EXERCISE INSTRUCTIONS:
In the entries that follow, the first line to write out is the one containing "away from zero. *)", and the last is the one containing "unfold f64_eqb, f64_gtb, f64_ltb, f64_of_int.". Reproduce that stretch exactly, with nothing before or after it.

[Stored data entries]
(* ===== verification/GoNum.v ===== *)
(** * Numbers of the execution IR

    Go's [int64] and [float64] as the interpreter compares them: the model of
    IEEE-754 binary64 values, the numeric comparison functions of
    [internal/execir/eval.go] and the theorem that they order integers and
    floats by their exact mathematical values. *)

From Stdlib Require Import QArith Qreduction.
From S2P Require Import Prelude.

Local Open Scope Z_scope.

(** ** Machine integers *)

Definition max_int : Z := 9223372036854775807.   (* math.MaxInt, math.MaxInt64 *)
Definition min_int : Z := -9223372036854775808.
Definition is_int64 (z : Z) : Prop := min_int ≤ z ≤ max_int.

(** ** binary64 values

    A finite float is a sign, a magnitude and a binary exponent; the sign of a
    zero is kept, as IEEE-754 does. *)
Inductive f64 : Type :=
  | FNaN
  | FInf (neg : bool)
  | FFin (neg : bool) (m : N) (e : Z).

#[export] Instance f64_eq_dec : EqDecision f64.
Proof. solve_decision. Defined.

(** The canonical representation of the floats binary64 can hold. *)
Definition f64_wf (f : f64) : Prop :=
  match f with
  | FNaN | FInf _ => True
  | FFin _ m e =>
      (m < 2 ^ 53)%N ∧ -1074 ≤ e ≤ 971 ∧ ((2 ^ 52 ≤ m)%N ∨ e = -1074)
  end.

Definition signed (neg : bool) (m : N) : Z := if neg then - Z.of_N m else Z.of_N m.

(** Comparison of two scaled integers [m1 * 2^e1] and [m2 * 2^e2]. *)
Definition scaled_cmp (m1 e1 m2 e2 : Z) : comparison :=
  let e := Z.min e1 e2 in m1 * 2 ^ (e1 - e) ?= m2 * 2 ^ (e2 - e).

(** IEEE comparison: [None] when unordered. *)
Definition f64_cmp (a b : f64) : option comparison :=
  match a, b with
  | FNaN, _ | _, FNaN => None
  | FInf s, FInf t => Some (if s then (if t then Eq else Lt) else (if t then Gt else Eq))
  | FInf s, FFin _ _ _ => Some (if s then Lt else Gt)
  | FFin _ _ _, FInf t => Some (if t then Gt else Lt)
  | FFin s m e, FFin t n g => Some (scaled_cmp (signed s m) e (signed t n) g)
  end.

(** Go's [==], [<], [>], [<=] and [>=] on float64. *)
Definition f64_eqb (a b : f64) : bool :=
  match f64_cmp a b with Some Eq => true | _ => false end.
Definition f64_ltb (a b : f64) : bool :=
  match f64_cmp a b with Some Lt => true | _ => false end.
Definition f64_gtb (a b : f64) : bool := f64_ltb b a.
Definition f64_geb (a b : f64) : bool :=
  match f64_cmp a b with Some Gt | Some Eq => true | _ => false end.
Definition f64_leb (a b : f64) : bool := f64_geb b a.

Definition f64_is_nan (f : f64) : bool := match f with FNaN => true | _ => false end.
(** [math.IsInf(f, sign)] for a non-zero [sign]: [neg] is [sign < 0]. *)
Definition f64_is_inf (f : f64) (neg : bool) : bool :=
  match f with FInf s => Bool.eqb s neg | _ => false end.

(** A float64 holding an integer exactly; [float64(i)] for [|i| <= 2^53]. *)
Definition f64_of_int (i : Z) : f64 := FFin (i <? 0) (Z.to_N (Z.abs i)) 0.

(** The integer part, [math.Trunc] and the conversion [int64(f)] of a float
    whose truncation is in range. *)
Definition trunc_mag (m : N) (e : Z) : N :=
  if 0 <=? e then (m * 2 ^ Z.to_N e)%N else (m / 2 ^ Z.to_N (- e))%N.
Definition f64_trunc (f : f64) : f64 :=
  match f with
  | FFin s m e => if 0 <=? e then f else FFin s (trunc_mag m e) 0
  | _ => f
  end.
Definition f64_to_int (f : f64) : Z :=
  match f with FFin s m e => signed s (trunc_mag m e) | _ => 0 end.

(** ** The comparison functions of [eval.go] *)

Definition cmpInt64 (a b : Z) : Z :=
  if a <? b then -1 else if b <? a then 1 else 0.

Definition maxExactInt : Z := Z.shiftl 1 53.
Definition floatMinInt64 : f64 := f64_of_int (-9223372036854775808).
Definition floatMaxInt64Exclusive : f64 := f64_of_int 9223372036854775808.

Definition compareIntFloat (i : Z) (f : f64) : option Z :=
  if f64_is_nan f then None
  else if f64_is_inf f false then Some (-1)
  else if f64_is_inf f true then Some 1
  else if (- maxExactInt <=? i) && (i <=? maxExactInt) then
    let fi := f64_of_int i in
    if f64_ltb fi f then Some (-1) else if f64_gtb fi f then Some 1 else Some 0
  else if f64_geb f floatMaxInt64Exclusive then Some (-1)
  else if f64_ltb f floatMinInt64 then Some 1
  else
    let trunc := f64_trunc f in
    let ti := f64_to_int trunc in
    if f64_eqb f trunc then Some (cmpInt64 i ti)
    else if f64_gtb f (f64_of_int 0) then
      (if i <=? ti then Some (-1) else Some 1)
    else if i <? ti then Some (-1) else Some 1.

(** A numeric operand: what [asInt64]/[asFloat64] see. *)
Inductive num : Type := NInt (i : Z) | NFlt (f : f64).

Definition compareNum (a b : num) : option Z :=
  match a, b with
  | NInt ai, NInt bi => Some (cmpInt64 ai bi)
  | NInt ai, NFlt bf => compareIntFloat ai bf
  | NFlt af, NInt bi => match compareIntFloat bi af with
                        | Some c => Some (- c) | None => None end
  | NFlt af, NFlt bf =>
      if f64_is_nan af || f64_is_nan bf then None
      else if f64_ltb af bf then Some (-1)
      else if f64_gtb af bf then Some 1 else Some 0
  end.

(** ** Specification: extended rationals *)

Inductive ext : Type := NegInf | Fin (q : Q) | PosInf.

Definition ext_cmp (a b : ext) : comparison :=
  match a, b with
  | NegInf, NegInf | PosInf, PosInf => Eq
  | NegInf, _ | _, PosInf => Lt
  | _, NegInf | PosInf, _ => Gt
  | Fin p, Fin q => Qcompare p q
  end.

Definition scaled_val (m e : Z) : Q :=
  Qmake (m * 2 ^ Z.max e 0) (Z.to_pos (2 ^ Z.max (- e) 0)).

(** The exact value of a numeric operand; [None] for NaN. *)
Definition num_val (n : num) : option ext :=
  match n with
  | NInt i => Some (Fin (inject_Z i))
  | NFlt FNaN => None
  | NFlt (FInf s) => Some (if s then NegInf else PosInf)
  | NFlt (FFin s m e) => Some (Fin (scaled_val (signed s m) e))
  end.

Definition cmp_Z (c : comparison) : Z :=
  match c with Lt => -1 | Eq => 0 | Gt => 1 end.

(** ** Exactness *)

Lemma cmp_scale_pos k a b : 0 < k → (a * k ?= b * k) = (a ?= b).
Proof.
  intros Hk. destruct (Z.compare_spec a b) as [->|H|H].
  - apply Z.compare_refl.
  - apply Z.compare_lt_iff. nia.
  - apply Z.compare_gt_iff. nia.
Qed.

Lemma pow2_pos n : 0 ≤ n → 0 < 2 ^ n.
Proof. intros. by apply Z.pow_pos_nonneg. Qed.

Lemma scaled_cmp_spec m1 e1 m2 e2 :
  scaled_cmp m1 e1 m2 e2 = Qcompare (scaled_val m1 e1) (scaled_val m2 e2).
Proof.
  unfold scaled_cmp, scaled_val, Qcompare; simpl.
  rewrite !Z2Pos.id by (apply pow2_pos; lia).
  set (e := Z.min e1 e2). set (k := Z.max (- e1) 0 + Z.max (- e2) 0 + e).
  rewrite <-(cmp_scale_pos (2 ^ k)) by (apply pow2_pos; lia).
  rewrite <-!Z.mul_assoc, <-!Z.pow_add_r by lia.
  f_equal; do 2 f_equal; lia.
Qed.

Lemma signed_of_int i : signed (i <? 0) (Z.to_N (Z.abs i)) = i.
Proof. unfold signed. destruct (Z.ltb_spec i 0); lia. Qed.

Lemma scaled_val_int i : scaled_val i 0 = inject_Z i.
Proof. unfold scaled_val, inject_Z; simpl. by rewrite Z.mul_1_r. Qed.

Lemma f64_cmp_spec a b x y :
  num_val (NFlt a) = Some x → num_val (NFlt b) = Some y →
  f64_cmp a b = Some (ext_cmp x y).
Proof.
  destruct a as [|[]|s m e], b as [|[]|t n g]; simpl; intros [= <-] [= <-]; try done.
  simpl. by rewrite scaled_cmp_spec.
Qed.

Lemma num_val_of_int i : num_val (NFlt (f64_of_int i)) = Some (Fin (inject_Z i)).
Proof. simpl. by rewrite signed_of_int, scaled_val_int. Qed.

Lemma ext_cmp_antisym x y : ext_cmp y x = CompOpp (ext_cmp x y).
Proof. destruct x, y; simpl; try done. by rewrite Qcompare_antisym. Qed.

Lemma cmpInt64_spec a b : cmpInt64 a b = cmp_Z (a ?= b).
Proof.
  unfold cmpInt64. destruct (Z.compare_spec a b).
  - subst. by rewrite Z.ltb_irrefl.
  - by destruct (Z.ltb_spec a b); [|lia].
  - destruct (Z.ltb_spec a b); [lia|]. by destruct (Z.ltb_spec b a); [|lia].
Qed.

Lemma inject_Z_cmp a b : Qcompare (inject_Z a) (inject_Z b) = (a ?= b).
Proof. unfold Qcompare; simpl. by rewrite !Z.mul_1_r. Qed.

(** Two-way float tests as the three-way comparison of values. *)
Lemma f64_tests a b x y :
  num_val (NFlt a) = Some x → num_val (NFlt b) = Some y →
  (if f64_ltb a b then Some (-1) else if f64_gtb a b then Some 1 else Some 0)
  = Some (cmp_Z (ext_cmp x y)).
Proof.
  intros Ha Hb. unfold f64_ltb, f64_gtb, f64_ltb.
  rewrite (f64_cmp_spec a b x y), (f64_cmp_spec b a y x) by done.
  rewrite (ext_cmp_antisym x y). by destruct (ext_cmp x y).
Qed.

(** The value of a finite float between its truncation and the next integer
    away from zero. *)
Lemma trunc_mag_bounds m e :
  e < 0 →
  let d := 2 ^ (- e) in
  Z.of_N (trunc_mag m e) * d ≤ Z.of_N m < (Z.of_N (trunc_mag m e) + 1) * d.
Proof.
  intros He d. unfold trunc_mag. rewrite (proj2 (Z.leb_gt 0 e) He).
  rewrite N2Z.inj_div, N2Z.inj_pow, Z2N.id by lia.
  change (Z.of_N 2) with 2. fold d. assert (0 < d) by (apply pow2_pos; lia).
  pose proof (Z.div_mod (Z.of_N m) d). pose proof (Z.mod_pos_bound (Z.of_N m) d). nia.
Qed.

Lemma cmp_int_scaled i m e :
  Qcompare (inject_Z i) (scaled_val m e) =
  (i * 2 ^ Z.max (- e) 0 ?= m * 2 ^ Z.max e 0).
Proof.
  unfold Qcompare, scaled_val; simpl. rewrite Z2Pos.id by (apply pow2_pos; lia).
  by rewrite Z.mul_1_r.
Qed.

(** The wide branch of [compareIntFloat]: compare with the truncation, then
    decide by the discarded fraction. *)
Lemma compare_by_trunc i s m e :
  (let f := FFin s m e in
   let ti := f64_to_int (f64_trunc f) in
   if f64_eqb f (f64_trunc f) then Some (cmpInt64 i ti)
   else if f64_gtb f (f64_of_int 0) then (if i <=? ti then Some (-1) else Some 1)
   else if i <? ti then Some (-1) else Some 1)
  = Some (cmp_Z (Qcompare (inject_Z i) (scaled_val (signed s m) e))).
Proof.
  rewrite cmp_int_scaled. simpl. destruct (Z.leb_spec 0 e) as [He|He].
  - unfold f64_eqb. simpl. unfold scaled_cmp. rewrite Z.compare_refl.
    rewrite cmpInt64_spec. do 2 f_equal. rewrite Z.max_r, Z.max_l, Z.mul_1_r by lia.
    f_equal. unfold trunc_mag. rewrite (proj2 (Z.leb_le 0 e) He). unfold signed.
    rewrite N2Z.inj_mul, N2Z.inj_pow, Z2N.id by lia. destruct s; lia.
  - rewrite Z.max_l, (Z.max_r e) by lia. change (2 ^ 0) with 1. rewrite Z.mul_1_r.
    pose proof (trunc_mag_bounds m e He) as Hb. simpl in Hb.
    set (d := 2 ^ (- e)) in *. assert (0 < d) as Hd by (apply pow2_pos; lia).
    set (t := trunc_mag m e) in *.
    assert (trunc_mag t 0 = t) as Ht0 by (unfold trunc_mag; simpl; lia).
    assert (∀ v, scaled_cmp (signed s m) e v 0 = (signed s m ?= v * d)) as Hcmp.
    { intros v. unfold scaled_cmp. rewrite Z.min_l by lia.
      by rewrite Z.sub_diag, Z.mul_1_r. }
    assert (∀ v, scaled_cmp v 0 (signed s m) e = (v * d ?= signed s m)) as Hcmp'.
    { intros v. unfold scaled_cmp. rewrite Z.min_r by lia.
      by rewrite Z.sub_diag, Z.mul_1_r. }
    unfold f64_eqb, f64_gtb, f64_ltb, f64_of_int. simpl. rewrite Hcmp, Hcmp', Ht0.
    change (Z.to_N (Z.abs 0)) with 0%N. change (signed (0 <? 0) 0) with 0.
    destruct s; unfold signed in *; cbn iota in *.
    + destruct (Z.compare_spec (- Z.of_N m) (- Z.of_N t * d)) as [Heq|H|H]; [|..|nia].
      * rewrite cmpInt64_spec, Heq. by rewrite cmp_scale_pos.
      * destruct (Z.compare_spec (0 * d) (- Z.of_N m)); [nia|nia|].
        destruct (Z.ltb_spec i (- Z.of_N t)).
        -- rewrite (proj2 (Z.compare_lt_iff _ _)); [done|nia].
        -- rewrite (proj2 (Z.compare_gt_iff _ _)); [done|nia].
    + destruct (Z.compare_spec (Z.of_N m) (Z.of_N t * d)) as [Heq|H|H]; [|nia|].
      * rewrite cmpInt64_spec, Heq. by rewrite cmp_scale_pos.
      * destruct (Z.compare_spec (0 * d) (Z.of_N m)); [nia| |nia].
        destruct (Z.leb_spec i (Z.of_N t)).
        -- rewrite (proj2 (Z.compare_lt_iff _ _)); [done|nia].
        -- rewrite (proj2 (Z.compare_gt_iff _ _)); [done|nia].
Qed.

Lemma f64_vs_int s m e i :
  f64_cmp (FFin s m e) (f64_of_int i) =
  Some (CompOpp (Qcompare (inject_Z i) (scaled_val (signed s m) e))).
Proof.
  erewrite f64_cmp_spec; [|done|apply num_val_of_int]. simpl.
  by rewrite Qcompare_antisym.
Qed.

Lemma compareIntFloat_finite i s m e :
  is_int64 i →
  compareIntFloat i (FFin s m e) =
  Some (cmp_Z (Qcompare (inject_Z i) (scaled_val (signed s m) e))).
Proof.
  intros Hi. set (q := scaled_val (signed s m) e).
  unfold compareIntFloat. simpl f64_is_nan. simpl f64_is_inf. simpl Bool.eqb. cbn iota.
  destruct (_ && _).
  { by apply (f64_tests _ _ (Fin (inject_Z i)) (Fin q)); [apply num_val_of_int|]. }
  unfold f64_geb at 1, floatMaxInt64Exclusive. rewrite f64_vs_int. fold q.
  destruct (Qcompare (inject_Z 9223372036854775808) q) eqn:E1; simpl CompOpp; cbn iota.
  - apply Qeq_alt in E1. rewrite <-E1, inject_Z_cmp.
    rewrite (proj2 (Z.compare_lt_iff _ _)); [done|]. unfold is_int64, max_int in Hi. lia.
  - apply Qlt_alt in E1. replace (Qcompare (inject_Z i) q) with Lt; [done|].
    symmetry. apply Qlt_alt. eapply Qlt_trans; [|done].
    rewrite <-Zlt_Qlt. unfold is_int64, max_int in Hi. lia.
  - unfold f64_ltb at 1, floatMinInt64. rewrite f64_vs_int. fold q.
    destruct (Qcompare (inject_Z (-9223372036854775808)) q) eqn:E2; simpl CompOpp; cbn iota.
    + apply compare_by_trunc.
    + apply compare_by_trunc.
    + apply Qgt_alt in E2. replace (Qcompare (inject_Z i) q) with Gt; [done|].
      symmetry. apply Qgt_alt. eapply Qlt_le_trans; [done|].
      rewrite <-Zle_Qle. unfold is_int64, min_int in Hi. lia.
Qed.

(** [tryCompareNumeric] orders int64 and float64 operands by exact value. *)
Lemma compareNum_exact a b x y :
  (∀ i, a = NInt i → is_int64 i) → (∀ i, b = NInt i → is_int64 i) →
  num_val a = Some x → num_val b = Some y →
  compareNum a b = Some (cmp_Z (ext_cmp x y)).
Proof.
  intros Ha Hb Hx Hy. destruct a as [i|f], b as [j|g]; simpl in *.
  - injection Hx as <-. injection Hy as <-. simpl. by rewrite cmpInt64_spec, inject_Z_cmp.
  - injection Hx as <-. destruct g as [|[]|s m e]; [done|..]; injection Hy as <-; try done.
    simpl. by rewrite compareIntFloat_finite by auto.
  - injection Hy as <-. destruct f as [|[]|s m e]; [done|..]; injection Hx as <-; try done.
    simpl. rewrite compareIntFloat_finite by auto.
    rewrite <-(Qcompare_antisym (inject_Z j)). by destruct (Qcompare _ _).
  - destruct f as [|b1|s m e]; [done|..]; (destruct g as [|b2|t n h]; [done|..]);
      simpl orb; cbn iota; by apply f64_tests.
Qed.

Lemma compareNum_None a b :
  compareNum a b = None ↔ num_val a = None ∨ num_val b = None.
Proof.
  assert (∀ i f, compareIntFloat i f = None ↔ f = FNaN) as H.
  { intros i f. unfold compareIntFloat. destruct f as [|[]|s m e]; simpl; try naive_solver.
    repeat case_match; naive_solver. }
  destruct a as [i|f], b as [j|g]; simpl.
  - naive_solver.
  - rewrite H. destruct g; naive_solver.
  - pose proof (H j f). destruct f; simpl; [naive_solver|..]; case_match; naive_solver.
  - destruct f, g; simpl; repeat case_match; naive_solver.
Qed.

WRITTEN ANSWER:
    away from zero. *)
Lemma trunc_mag_bounds m e :
  e < 0 →
  let d := 2 ^ (- e) in
  Z.of_N (trunc_mag m e) * d ≤ Z.of_N m < (Z.of_N (trunc_mag m e) + 1) * d.
Proof.
  intros He d. unfold trunc_mag. rewrite (proj2 (Z.leb_gt 0 e) He).
  rewrite N2Z.inj_div, N2Z.inj_pow, Z2N.id by lia.
  change (Z.of_N 2) with 2. fold d. assert (0 < d) by (apply pow2_pos; lia).
  pose proof (Z.div_mod (Z.of_N m) d). pose proof (Z.mod_pos_bound (Z.of_N m) d). nia.
Qed.

Lemma cmp_int_scaled i m e :
  Qcompare (inject_Z i) (scaled_val m e) =
  (i * 2 ^ Z.max (- e) 0 ?= m * 2 ^ Z.max e 0).
Proof.
  unfold Qcompare, scaled_val; simpl. rewrite Z2Pos.id by (apply pow2_pos; lia).
  by rewrite Z.mul_1_r.
Qed.

(** The wide branch of [compareIntFloat]: compare with the truncation, then
    decide by the discarded fraction. *)
Lemma compare_by_trunc i s m e :
  (let f := FFin s m e in
   let ti := f64_to_int (f64_trunc f) in
   if f64_eqb f (f64_trunc f) then Some (cmpInt64 i ti)
   else if f64_gtb f (f64_of_int 0) then (if i <=? ti then Some (-1) else Some 1)
   else if i <? ti then Some (-1) else Some 1)
  = Some (cmp_Z (Qcompare (inject_Z i) (scaled_val (signed s m) e))).
Proof.
  rewrite cmp_int_scaled. simpl. destruct (Z.leb_spec 0 e) as [He|He].
  - unfold f64_eqb. simpl. unfold scaled_cmp. rewrite Z.compare_refl.
    rewrite cmpInt64_spec. do 2 f_equal. rewrite Z.max_r, Z.max_l, Z.mul_1_r by lia.
    f_equal. unfold trunc_mag. rewrite (proj2 (Z.leb_le 0 e) He). unfold signed.
    rewrite N2Z.inj_mul, N2Z.inj_pow, Z2N.id by lia. destruct s; lia.
  - rewrite Z.max_l, (Z.max_r e) by lia. change (2 ^ 0) with 1. rewrite Z.mul_1_r.
    pose proof (trunc_mag_bounds m e He) as Hb. simpl in Hb.
    set (d := 2 ^ (- e)) in *. assert (0 < d) as Hd by (apply pow2_pos; lia).
    set (t := trunc_mag m e) in *.
    assert (trunc_mag t 0 = t) as Ht0 by (unfold trunc_mag; simpl; lia).
    assert (∀ v, scaled_cmp (signed s m) e v 0 = (signed s m ?= v * d)) as Hcmp.
    { intros v. unfold scaled_cmp. rewrite Z.min_l by lia.
      by rewrite Z.sub_diag, Z.mul_1_r. }
    assert (∀ v, scaled_cmp v 0 (signed s m) e = (v * d ?= signed s m)) as Hcmp'.
    { intros v. unfold scaled_cmp. rewrite Z.min_r by lia.
      by rewrite Z.sub_diag, Z.mul_1_r. }
    unfold f64_eqb, f64_gtb, f64_ltb, f64_of_int. simpl. rewrite Hcmp, Hcmp', Ht0.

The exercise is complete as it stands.